ZSE poised for growth in 2025

THE Zimbabwe Stock Exchange

THE Zimbabwe Stock Exchange (ZSE) is poised for growth this year despite current challenges, with analysts predicting a steady rise in market capitalisation driven by improving liquidity.

The local bourse experienced a decline of 18% in total market capitalisation in December 2024, underpinned by liquidity challenges among others.

The All-Share Index dropped by 17,9%, driven by significant losses in the Top 15 Index and the Top 10 Index, according to Fincent Securities.

The Medium Cap Index eased -17%, and the Small Cap Index remained unchanged at 100.11.  Monthly turnover stood at ZiG225 million, with Delta and Econet as the main contributors.

This was a decline from November's turnover of ZiG287 million, primarily also driven by Delta and Econet. 

On the Victoria Falls Stock Exchange (VFEX), market capitalisation gained by 1,84%, and turnover surged by a whopping 459% to US$19,6 million.

Of the losers, Zimre Holdings Limited saw the steepest decline of 70%.

“We expect market capitalisation on the ZSE to rise gradually as liquidity conditions steadily improve,” Fincent Securities noted in its December 2024 report.

“Many significant counters still remain undervalued and are yet to adjust their pricing to reflect true fundamental values.

“Delta and Econet are poised to continue playing a pivotal role in driving liquidity on the local bourse.”

While the ZSE remains the dominant exchange, FBC Securities noted that the bourse's performance was increasingly driven by inflationary trends and local speculative activity rather than fundamental growth.

“Policy consistency and improved forex liquidity could sustain gains in 2025,” the securities firm said in its 2025 economic outlook report.

Positioned as a strategic alternative for firms and investors seeking forex stability, FBC Securities said VFEX had potential for growth if macroeconomic conditions stabilised and international investment inflows improved.

“Overall, policies that boost profit margins and cash flows for formal businesses will increase investable funds available directly to those firms, and indirectly to pension funds,” it noted.

The securities firm said the ZSE recorded an 18% gain in market capitalisation during 2024, driven by inflation-hedging behavior among investors and demand for tangible asset-backed stocks. The benchmark All-Share Index gained 118% to close December 2024 at 217,58 after having been rebased to 100 points in April when ZiG was introduced.

Key sectors such as financial services, consumer staples, and real estate anchored the strong ZSE performance due to their resilience in navigating macroeconomic challenges.

“The ZiG's stabilisation efforts provided some predictability, but periodic currency devaluations created speculative opportunities, boosting short-term trading volumes,” the report reads in part.
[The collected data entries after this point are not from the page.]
Lemma mul_scalar_numbers (xs : list R) w :
  mul_scalar (map Some xs) (Some w) = map Some (map (λ x, x * w) xs).
Proof. unfold mul_scalar. rewrite !map_map. by apply map_ext. Qed.

Lemma add_series_numbers (xs ys : list R) :
  add_series (map Some xs) (map Some ys) = map Some (zip_with Rplus xs ys).
Proof.
  unfold add_series. revert ys.
  induction xs as [|x xs IH]; intros [|y ys]; cbn; by rewrite ?IH.
Qed.

Lemma Rsum_zip_with_plus (xs ys : list R) :
  length xs = length ys →
  Rsum (zip_with Rplus xs ys) = Rsum xs + Rsum ys.
Proof.
  unfold Rsum. revert ys.
  induction xs as [|x xs IH]; intros [|y ys] Hlen; simpl in Hlen;
    try lia; cbn [zip_with foldr]; [lra|].
  rewrite IH by lia. lra.
Qed.

Lemma Rsum_map_mul_r (xs : list R) w :
  Rsum (map (λ x, x * w) xs) = Rsum xs * w.
Proof.
  unfold Rsum. induction xs as [|x xs IH]; cbn [map foldr]; [lra|].
  rewrite IH. lra.
Qed.

Lemma add_terms_centred df (as_ : list R) ts n :
  length as_ = n →
  Forall (λ kw, ∃ z, num df !! kw.1 = Some z ∧ centred n z) ts →
  ∃ us, add_terms df (map Some as_) ts = Ok (map Some us) ∧
        length us = n ∧ Rsum us = Rsum as_.
Proof.
  revert as_. induction ts as [|[k wk] ts IH]; intros as_ Hlen Hts.
  { by exists as_. }
  apply Forall_cons_1 in Hts as [(z & Hz & zs & -> & Hzn & Hz0) Hts].
  cbn [fst] in Hz. cbn [add_terms]. unfold get_num. rewrite Hz, bind_Ok_l.
  rewrite mul_scalar_numbers, add_series_numbers.
  destruct (IH (zip_with Rplus as_ (map (λ x, x * wk) zs))) as (us & H1 & H2 & H3).
  - rewrite length_zip_with, length_map. lia.
  - done.
  - exists us. split_and!; [done..|].
    rewrite H3, Rsum_zip_with_plus by (rewrite length_map; lia).
    rewrite Rsum_map_mul_r, Hz0. lra.
Qed.

Lemma weighted_sum_centred df ts n :
  ts ≠ [] →
  Forall (λ kw, ∃ z, num df !! kw.1 = Some z ∧ centred n z) ts →
  ∃ us, weighted_sum df ts = Ok (map Some us) ∧
        length us = n ∧ Rsum us = 0.
Proof.
  destruct ts as [|[k wk] ts]; [done|]. intros _ Hts.
  apply Forall_cons_1 in Hts as [(z & Hz & zs & -> & Hzn & Hz0) Hts].
  cbn [fst] in Hz. cbn [weighted_sum]. unfold get_num. rewrite Hz, bind_Ok_l.
  rewrite mul_scalar_numbers.
  destruct (add_terms_centred df (map (λ x, x * wk) zs) ts n)
    as (us & H1 & H2 & H3); [by rewrite length_map|done|].
  exists us. split_and!; [done..|].
  rewrite H3, Rsum_map_mul_r, Hz0. lra.
Qed.

Lemma z_column_centred negs c (xs : list R) σ :
  std (map Some xs) = Some σ → σ ≠ 0 →
  centred (length xs) (z_column negs c (map Some xs)).
Proof.
  intros Hstd Hσ.
  destruct (std_Some_inv _ _ Hstd) as (Hn & m & Hm & _).
  rewrite dropna_Some in Hn.
  pose proof (zscore_stats (map Some xs) σ (bool_decide (c ∈ negs)) Hstd Hσ)
    as (Hmean & _ & _).
  unfold z_column.
  rewrite (zscore_cells _ m σ Hm Hstd Hσ) in Hmean |- *.
  assert (map (z_cell m σ) (map Some xs)
          = map Some (map (λ x, (x - m) / σ) xs)) as E.
  { rewrite !map_map. by apply map_ext. }
  rewrite E in Hmean |- *.
  assert (∀ ys : list R, (2 ≤ length ys)%nat →
            mean (map Some ys) = Some 0 → Rsum ys = 0) as Hzero.
  { intros ys Hys. unfold mean. rewrite dropna_Some.
    destruct ys as [|y ys]; [simpl in Hys; lia|]. intros [= H0].
    assert (0 < INR (length (y :: ys))) by (by apply INR_length_pos).
    apply (Rmult_eq_reg_r (/ INR (length (y :: ys)))).
    - rewrite Rmult_0_l. exact H0.
    - apply Rinv_neq_0_compat. lra. }
  destruct (bool_decide (c ∈ negs)).
  - assert (neg_series (map Some (map (λ x, (x - m) / σ) xs))
            = map Some (map Ropp (map (λ x, (x - m) / σ) xs))) as E'.
    { unfold neg_series. rewrite !map_map. by apply map_ext. }
    rewrite E' in Hmean |- *.
    eexists. split; [reflexivity|]. rewrite !length_map. split; [done|].
    apply Hzero; [by rewrite !length_map|done].
  - eexists. split; [reflexivity|]. rewrite !length_map. split; [done|].
    apply Hzero; [by rewrite !length_map|done].
Qed.

End midpoint.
“Inflation fears encouraged investment in stocks as a hedge, particularly in sectors less reliant on imports.

In 2024, forex shortages and high transaction costs discouraged foreign investors, who remained largely absent from the market.

“Smaller-cap companies struggled due to weak earnings, tightening regulatory requirements, and constrained growth prospects,” the report noted.

VFEX, FBC Securities highlighted, benefited from companies seeking forex-indexed revenues to hedge against currency risks.

“However, while VFEX attracted additional listings, overall trading volumes remained modest due to limited liquidity and subdued foreign investor activity,” it said.

High  country risk  perception and limited international capital inflows constrained  forex growth  potential.

It noted that export-oriented companies and mining firms performed well on the bourse, leveraging global commodity price movements despite local economic headwinds.

The number of trades totaled 12 529 from January to December 2024, with an average of 1 044 per month.

Market capitalisation on VFEX reached a new high in December 2024 of US$1,3 billion, gaining 5,95% compared to the same period last year.

“This increase was mainly due to the addition of new counters and the improved liquidity of the USD,” it said.

Exchange rate as at December 31, 2024 was US$1:ZiG25,8.